Linters have become an indispensable part of modern development.
They standardize code style and catch bugs before they ship.
In the JavaScript ecosystem, ESLint has long been the undisputed king.
But a new challenger is quietly shaking the table: Rome.
And Rome isn’t just a linter.
It’s trying to become the frontend platform—with formatting, bundling, testing, and type checking all rolled into one tool.
In this post, we’ll break down why Rome is making waves, how it differs from ESLint, and why the evolution of linting matters more than ever.
For nearly a decade, ESLint has been a standard in the JavaScript world.
Every project has a .eslintrc.js
Most teams don’t even check the docs anymore to configure Airbnb, Standard, or Prettier integrations.
It just exists.
But that dominance came at a cost:
- Complex configuration: Rules, presets, plugins, inheritance... it’s a rabbit hole for newcomers.
- Sluggish performance: Larger configs = slower runs, especially in big codebases.
- Dependency chaos: Clashes with Prettier, Babel, TypeScript, and more.
- Tool fragmentation: Formatting, linting, bundling, type checking—all handled by separate tools.
Rome was born to solve that fragmentation.
Rome started as an internal Facebook project and eventually evolved into its own open-source ecosystem.
Since its revival in 2022, it’s been rebuilt from the ground up with some bold characteristics:
- Built in Rust: Blazing-fast performance compared to JavaScript-based tools.
- One CLI to rule them all: Run rome check, rome lint, rome foramt
- Zero-config by default: Works out of the box, no .rc file circusReplaces both ESLint and Prettier: No need to manage two tools anymore.
- Plugin-free base rules: Strong defaults mean fewer decisions and fewer dependencies.

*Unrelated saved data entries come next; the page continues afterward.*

(** The hooks of an event after the merge. *)
Lemma merged_event n h prev paths enabled f ev :
  let kept l := kept_entries prev f (disabled_roots paths enabled) ev l in
  ∃ h', doc_at n (merge_json (purged h prev paths enabled f) (JObj f)) = JObj h' ∧
    match f !! ev, h !! ev with
    | Some (JArr a), Some (JArr l) => h' !! ev = Some (JArr (dedup (map normalize_json (kept l ++ a))))
    | Some (JArr a), _ => h' !! ev = Some (JArr (dedup (map normalize_json a)))
    | None, Some (JArr l) => h' !! ev = Some (JArr (dedup (map (strip_json_nulls_depth n) (kept l))))
    | None, None => h' !! ev = None
    | _, _ => True
    end.
Proof.
  intros kept. destruct (purged_lookup h prev paths enabled f) as (m & -> & Hm).
  destruct (merge_json_obj m f ev) as (m2 & -> & Hm2). destruct (doc_lookup n m2 ev) as (h' & -> & Hh).
  exists h'. split; [done|]. rewrite Hm in Hm2. rewrite Hh.
  assert (∀ l, dedup_entries (strip_json_nulls_depth (S n) (JArr (dedup (map normalize_json l)))) = JArr (dedup (map normalize_json l))) as Hn.
  { intros l. rewrite dedup_entries_arr, map_strip_normal by apply normalized_items. f_equal. apply dedup_NoDup, NoDup_dedup. }
  destruct (f !! ev) as [[| | | |a|]|]; try done; destruct (h !! ev) as [[| | | |l|]|]; try done; rewrite Hm2;
    cbn [mbind option_bind merge_json insert_value normalize_json is_null]; try (by rewrite Hn); [by rewrite dedup_entries_arr|done].
Qed.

Rome isn't just another tool. It's aiming to be a “monotool”—a unified platform to replace a whole suite of dev tooling.
Feature | ESLint | Prettier | Rome |
---|---|---|---|
Primary Use | Linting | Formatting | Lint + Format + More |
Language | JavaScript | JavaScript | Rust |
Speed | Moderate | Fast | Very Fast |
Config Required | High | Low | Zero-config |
Customizability | Extensive | Limited | Gradual via built-in rules |
Plugin Ecosystem | Huge | None | Minimal (by design) |
Toolchain Integration | Low | Low | Very High |
Rome especially appeals to new projects, indie developers, and startups that care about performance, simplicity, and speed.
Rome isn’t mainstream yet—but it’s gaining traction among early adopters.
- Next.js + Rome is becoming a common setup: replacing ESLint with Rome from day one.
- Easy adoption for Jamstack sites and personal blogs.
- Philosophically aligned with new runtimes like Bun and Deno.
As of 2025, ESLint + Prettier is still the default stack.
But as dev environments evolve, Rome is quickly closing the gap.
Rome represents more than just a better linter.
It’s part of a broader shift—from a fragmented toolchain to a unified developer platform.
This aligns with major industry trends:
- The age of speed: Build, lint, format—all must happen in milliseconds.
- Rust rising: Tools like SWC, Turbo, and Rome are replacing slow JavaScript build tools.
- DevX over configuration: Developers want zero-setup tools that just work.
Rome is evolving into a lightweight, full-featured frontend toolchain—not just another CLI.
Rome doesn’t just want to be a “better ESLint.”
It wants to redefine how we build frontend software.
While some features (like advanced type checking and bundling) are still maturing, Rome’s core vision is clear:
Give developers a fast, simple, integrated way to build.
It may not be the standard—yet.
But for those starting fresh, or looking for speed and simplicity, Rome is already the better choice.
Keep an eye on this one. The future might be spelled in Rust—and its name might just be Rome.